The National Institute on Aging and the Alzheimer Association (NIA-AA) recognizes 3 stages: Preclinical AD or pre-symptomatic, due to the presence of early brain changes detected by neuroimaging or traditional biomarker studies; Mild cognitive impairment in which individuals can maintain the activities of daily living (ADL) despite cognitive impairment; and frank AD typified by pronounced cognitive impairment that interferes with ADL. The long pre-clinical phase or latent phase of AD is probably due to the insidiously slow progression of neuronal loss, the formation of neurofibrillary tangles (NFT) and amyloid plaque deposition in the brain.
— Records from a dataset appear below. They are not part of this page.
Lemma guide_call_cases_witness :
  Ai.callCohereGuide no_numbers None (lit "{}") Rejected = (None, [])
  /\ value (Ai.callCohereGuide no_numbers a_key (lit "{}")
              (Response false (lit "Too Many Requests"))) = None
  /\ value (Ai.callCohereGuide no_numbers a_key (lit "{}")
              (Response true (generation_body (lit "null")))) = Some JNull
  /\ value (Ai.callCohereGuide no_numbers a_key (lit "{}")
              (Response true
                 (generation_body (lit " Take a walk. Then rest."))))
     = Some (Ai.fallback (lit " Take a walk. Then rest.")).
Proof.
  split.
  { exact (proj1 (guide_call_cases no_numbers None (lit "{}") Rejected)
                 eq_refl). }
  split.
  { refine (proj1 (proj2 (guide_call_cases no_numbers a_key (lit "{}")
              (Response false (lit "Too Many Requests")))) _).
    right. left. eexists. reflexivity. }
  split.
  { refine (proj1 (proj2 (proj1 (proj2 (proj2
              (guide_call_cases no_numbers a_key (lit "{}")
                 (Response true (generation_body (lit "null"))))))
              _ (JObj [(lit "generations",
                        JArr [JObj [(lit "text", JStr (lit "null"))]])])
              (lit "null") eq_refl eq_refl _ _)) JNull _);
      vm_compute; reflexivity. }
  refine (proj2 (proj2 (proj1 (proj2 (proj2
            (guide_call_cases no_numbers a_key (lit "{}")
               (Response true
                  (generation_body (lit " Take a walk. Then rest."))))))
            _ (JObj [(lit "generations",
                      JArr [JObj [(lit "text",
                                   JStr (lit " Take a walk. Then rest."))]])])
            (lit " Take a walk. Then rest.") eq_refl eq_refl _ _)) _);
    vm_compute; reflexivity.
Defined.

(** ** The admin popup *)

Lemma decimal_not_empty (n : N) : is_empty (Admin.decimal n) = false.
Proof.
  unfold Admin.decimal, NilZero.string_of_uint.
  destruct (N.to_uint n); reflexivity.
Qed.

Lemma or_value_truthy (o : option json) (d : json) :
  truthy d = true -> truthy (Popup.or_value o d) = true.
Proof.
  intros Hd. unfold Popup.or_value.
  destruct o as [v|]; [destruct (truthy v) eqn:E|]; assumption.
Qed.

Lemma or_value_keeps (v d : json) :
  truthy v = true -> Popup.or_value (Some v) d = v.
Proof. intros H. unfold Popup.or_value. rewrite H. reflexivity. Qed.

Lemma JSON_parse_empty : JSON_parse [] = None.
Proof. vm_compute. reflexivity. Qed.

Lemma popup_update_shape authorization content version now write_ok obj :
  Popup.written
    (Popup.post_popup authorization content version now write_ok) = Some obj ->
  exists c v,
    obj = JObj [(lit "content", JStr c); (lit "version", v)] /\
    truthy v = true /\
    (write_ok = true ->
     Popup.post_popup authorization content version now write_ok
     = Popup.mkUpdate (Admin.mkReply 200 (Popup.ok_body (JStr c) v))
                      (Some obj)).
Proof.
  unfold Popup.post_popup.
  destruct (Admin.adminAuth authorization); [|discriminate].
  destruct content as [[| | | c | |]|]; try discriminate.
  intros H.
  exists c, (Popup.or_value version (JStr (Admin.decimal now))).
  assert (Hobj : obj = JObj [(lit "content", JStr c);
                             (lit "version",
                              Popup.or_value version
                                (JStr (Admin.decimal now)))]).
  { destruct write_ok; cbn in H; now injection H as <-. }
  split; [exact Hobj |]. split.
  - apply or_value_truthy. cbn [truthy]. now rewrite decimal_not_empty.
  - intros ->. rewrite Hobj. reflexivity.
Qed.

(** X23: POST /popup hands an object to writePopup exactly when the admin
    middleware lets the request through and [content] is a string; a refused
    request is answered 401 and a non-string content 400, both with nothing
    written.  The object written is [{content, version}] with the given
    content, and its version is the given one when that is truthy and the
    decimal text of [Date.now()] otherwise, so it is always truthy; on a
    successful write the answer is 200 with the same content and version. *)
Theorem popup_update_guarded :
  forall authorization content version now write_ok,
    let u := Popup.post_popup authorization content version now write_ok in
    (Popup.written u = None <->
       Admin.adminAuth authorization = Admin.unauthorized \/
       (forall c, content <> Some (JStr c))) /\
    (Admin.adminAuth authorization = Admin.unauthorized ->
       Admin.status (Popup.reply u) = 401) /\
    (Admin.adminAuth authorization = Admin.Next ->
       (forall c, content <> Some (JStr c)) ->
       Admin.status (Popup.reply u) = 400) /\
    (forall obj, Popup.written u = Some obj ->
       exists c v,
         content = Some (JStr c) /\
         obj = JObj [(lit "content", JStr c); (lit "version", v)] /\
         truthy v = true /\
         (truthy_opt version = true -> version = Some v) /\
         (truthy_opt version = false -> v = JStr (Admin.decimal now)) /\
         (write_ok = true ->
            Popup.reply u = Admin.mkReply 200 (Popup.ok_body (JStr c) v)) /\
         (write_ok = false -> Admin.status (Popup.reply u) = 500)).
Proof.
  intros authorization content version now write_ok u. subst u.
  unfold Popup.post_popup.
  assert (Hauth : Admin.adminAuth authorization = Admin.Next \/
                  Admin.adminAuth authorization = Admin.unauthorized).
  { unfold Admin.adminAuth.
    destruct (Admin.bearer_token authorization) as [t|]; [|now right].
    destruct (negb (is_empty t) && starts_with (lit "admin-token-") t);
      [now left | now right]. }
  destruct Hauth as [Ha | Ha]; rewrite Ha.
  - assert (Hv : truthy (Popup.or_value version (JStr (Admin.decimal now)))
                 = true).
    { apply or_value_truthy. cbn [truthy]. now rewrite decimal_not_empty. }
    destruct content as [[| | | c | |]|];
      try (repeat split; intros;
           solve [ reflexivity | discriminate | right; intros; discriminate
                 | match goal with
                   | H : Admin.Next = Admin.unauthorized |- _ => discriminate H
                   end ]).
    split; [split | split; [| split]].
    + destruct write_ok; cbn; discriminate.
    + intros [H | H]; [discriminate H | now destruct (H c)].
    + intros H; discriminate H.
    + intros _ H. now destruct (H c).
    + intros obj Hobj.
      exists c, (Popup.or_value version (JStr (Admin.decimal now))).
      split; [reflexivity |].
      split; [| split; [| split; [| split; [| split]]]].
      * destruct write_ok; cbn in Hobj; now injection Hobj as <-.
      * exact Hv.
      * intros Ht. destruct version as [v|]; [|discriminate].
        cbn in Ht. now rewrite or_value_keeps.
      * intros Ht. destruct version as [v|]; [|reflexivity].
        cbn in Ht. unfold Popup.or_value. now rewrite Ht.
      * now intros ->.
      * now intros ->.
  - unfold Admin.unauthorized. cbn.
    repeat split; try discriminate; auto.
Qed.

Lemma popup_update_guarded_witness :
  exists c v,
    Some (JStr (lit "hi")) = Some (JStr c) /\
    truthy v = true /\
    Popup.reply
      (Popup.post_popup (Some (lit "Bearer admin-token-1"))
                        (Some (JStr (lit "hi"))) None 7 true)
    = Admin.mkReply 200 (Popup.ok_body (JStr c) v).
Proof.
  destruct (popup_update_guarded (Some (lit "Bearer admin-token-1"))
              (Some (JStr (lit "hi"))) None 7 true) as (_ & _ & _ & H).
  destruct (H _ eq_refl) as (c & v & Hc & _ & Hv & _ & _ & Hok & _).
  exists c, v. repeat split; [exact Hc | exact Hv | exact (Hok eq_refl)].
Defined.

(** X24: GET /popup after a successful POST /popup answers what the POST
    answered: when the file holds a text that parses to the object the POST
    handed to writePopup, the GET's reply is the POST's reply, status 200
    with the same content and version. *)
Theorem popup_round_trip :
  forall authorization content version now raw obj message,
    let u := Popup.post_popup authorization content version now true in
    Popup.written u = Some obj ->
    JSON_parse raw = Some obj ->
    Popup.get_popup (FileText raw) message = Popup.reply u /\
    Admin.status (Popup.reply u) = 200.
Proof.
  intros authorization content version now raw obj message u Hw Hraw.
  destruct (popup_update_shape authorization content version now true Hw)
    as (c & v & -> & Hv & Hu).
  specialize (Hu eq_refl). subst u. rewrite Hu.
  cbn [Popup.reply Admin.status]. split; [|reflexivity].
  unfold Popup.get_popup, Popup.readPopup.
  assert (Hne : str_or raw (lit "{}") = raw).
  { destruct raw; [|reflexivity].
    rewrite JSON_parse_empty in Hraw. discriminate. }
  rewrite Hne, Hraw.
  cbn [get_field].
  replace (assoc_last (lit "content")
             [(lit "content", JStr c); (lit "version", v)])
    with (Some (JStr c)) by reflexivity.
  replace (assoc_last (lit "version")
             [(lit "content", JStr c); (lit "version", v)])
    with (Some v) by reflexivity.
  rewrite (@or_value_keeps v) by exact Hv.
  unfold Popup.or_value. cbn [truthy].
  destruct c; reflexivity.
Qed.

Lemma popup_round_trip_witness :
  Popup.get_popup
    (FileText (bq "{`content`:`hi`,`version`:`7`}")) []
  = Admin.mkReply 200 (Popup.ok_body (JStr (lit "hi")) (JStr (lit "7"))).
Proof.
  exact (proj1 (popup_round_trip (Some (lit "Bearer admin-token-1"))
                  (Some (JStr (lit "hi"))) None 7
                  (bq "{`content`:`hi`,`version`:`7`}") []
                  eq_refl eq_refl)).
Defined.

(** X25: GET /popup answers 200 with content '' and version '1' when the
    file is missing, cannot be read, or holds a text that is not JSON (the
    empty file counts as [{}]); it answers 500 exactly when the file's text
    parses to [null], and 200 in every other case. *)
Theorem popup_read_defaults :
  forall message,
    let fallback :=
      Admin.mkReply 200 (Popup.ok_body (JStr []) (JStr (lit "1"))) in
    Popup.get_popup NoFile message = fallback /\
    Popup.get_popup Unreadable message = fallback /\
    Popup.get_popup (FileText []) message = fallback /\
    (forall raw, JSON_parse (str_or raw (lit "{}")) = None ->
                 Popup.get_popup (FileText raw) message = fallback) /\
    (forall file,
       (Admin.status (Popup.get_popup file message) = 500 <->
        exists raw, file = FileText raw /\ JSON_parse raw = Some JNull) /\
       (Admin.status (Popup.get_popup file message) = 500 \/
        Admin.status (Popup.get_popup file message) = 200)).
Proof.
  intros message fallback.
  split; [reflexivity |]. split; [reflexivity |].
  split; [vm_compute; reflexivity |].
  split.
  - intros raw H. unfold Popup.get_popup, Popup.readPopup.
    rewrite H. reflexivity.
  - intros file. unfold Popup.get_popup, Popup.readPopup.
    destruct file as [| | raw].
    + split; [split|right; reflexivity].
      * cbn. discriminate.
      * intros (raw & H & _). discriminate H.
    + split; [split|right; reflexivity].
      * cbn. discriminate.
      * intros (raw & H & _). discriminate H.
    + destruct raw as [|x raw].
      * split; [split|right; vm_compute; reflexivity].
        -- vm_compute. discriminate.
        -- intros (raw & [= <-] & H).
           rewrite JSON_parse_empty in H. discriminate.
      * unfold str_or. cbn [is_empty].
        destruct (JSON_parse (x :: raw)) as [p|] eqn:E.
        -- destruct p; (split; [split|]);
             try (cbn; discriminate);
             try (intros (raw' & [= <-] & H); rewrite E in H; discriminate H);
             try (right; reflexivity); try (left; reflexivity);
             try (intros _; reflexivity).
           intros _. exists (x :: raw). split; [reflexivity | exact E].
        -- split; [split|right; reflexivity].
           ++ cbn. discriminate.
           ++ intros (raw' & [= <-] & H). rewrite E in H. discriminate H.
Qed.

(** ** The admin namespace *)

Lemma destructured_some (data : option json) (d : json) :
  AdminSocket.destructured data = Some d -> data = Some d.
Proof.
  destruct data as [[]|]; cbn; intros [= <-] || discriminate; reflexivity.
Qed.

Lemma handle_unauthenticated (w : AdminSocket.World) (e : AdminSocket.Incoming) :
  AdminSocket.authenticates e = false ->
  AdminSocket.handle w AdminSocket.connected e = None \/
  exists acts,
    AdminSocket.handle w AdminSocket.connected e
    = Some (AdminSocket.connected, acts) /\
    Forall AdminSocket.refusal acts.
Proof.
  intros He. destruct e as [data | data | data |]; cbn [AdminSocket.handle].
  - unfold AdminSocket.authenticate.
    destruct (AdminSocket.destructured data) as [d|] eqn:Ed; [|now left].
    apply destructured_some in Ed. subst data.
    cbn [AdminSocket.authenticates] in He. rewrite He.
    right. eexists. split; [reflexivity|].
    constructor; [now right | constructor].
  - right. eexists. split; [reflexivity|].
    constructor; [now left | constructor].
  - right. eexists. split; [reflexivity|].
    constructor; [now left | constructor].
  - right. exists []. split; [reflexivity | constructor].
Qed.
The prevailing hypothesis is that neurodegeneration in AD is the result of the cascade of aberrant digestion and processing of amyloid precursor protein (APP) resulting in the accumulation of neurotoxic Aβ proteins that aggregate to form insoluble amyloid plaques seen microscopically at postmortem examination in the brains of affected individuals.
Future therapy in AD especially in the preclinical stages, where an impact could preserve existing functioning neural network, has been the rationale for the widespread implementation of disease biomarkers that can be targeted to high risk individuals at specific age groups. Such biomarkers include high levels of cerebrospinal fluid Aβ42 and tau levels, increased amyloid tracer and tau uptake on brain positron emission tomography, and incipient brain atrophy on brain magnetic resonance imaging.
It is important to establish the exact cause of dementia in clinically apparent or suspected patients. Atypical presentations may be a clue to the presence of an alternative diagnosis such as Lewy body disease, Parkinson disease, frontotemporal lobe dementia, multiple cerebral infarctions, neuroacanthocytosis, Wilson disease, adult ceroid lipofuscinosis, Huntington disease, Creutzfeldt-Jakob disease, and the two infectious illnesses, Whipple and Lyme disease.
Treatment is directed at the cognitive symptoms and the psychiatric disturbances. Therapy of the cognitive disorder includes the use of cholinesterase inhibitors early stages of the condition which can be continued well into the disease as long as they are tolerated, although data regarding efficacy of these agents after the first 2 to 3 years is inconsistent. NMDA receptor medications have the capacity to reduce glutamate-mediated neurotoxicity of vulnerable neurons in moderate to severe AD. Patients treated with a combination of a cholinesterase inhibitor and an NMDA receptor fared better than those given either drug alone. Antipsychotic medication may be effective in treating psychotic symptoms and agitation with few side effects, while a serotonin reuptake agent may be efficacious in treating associated depression.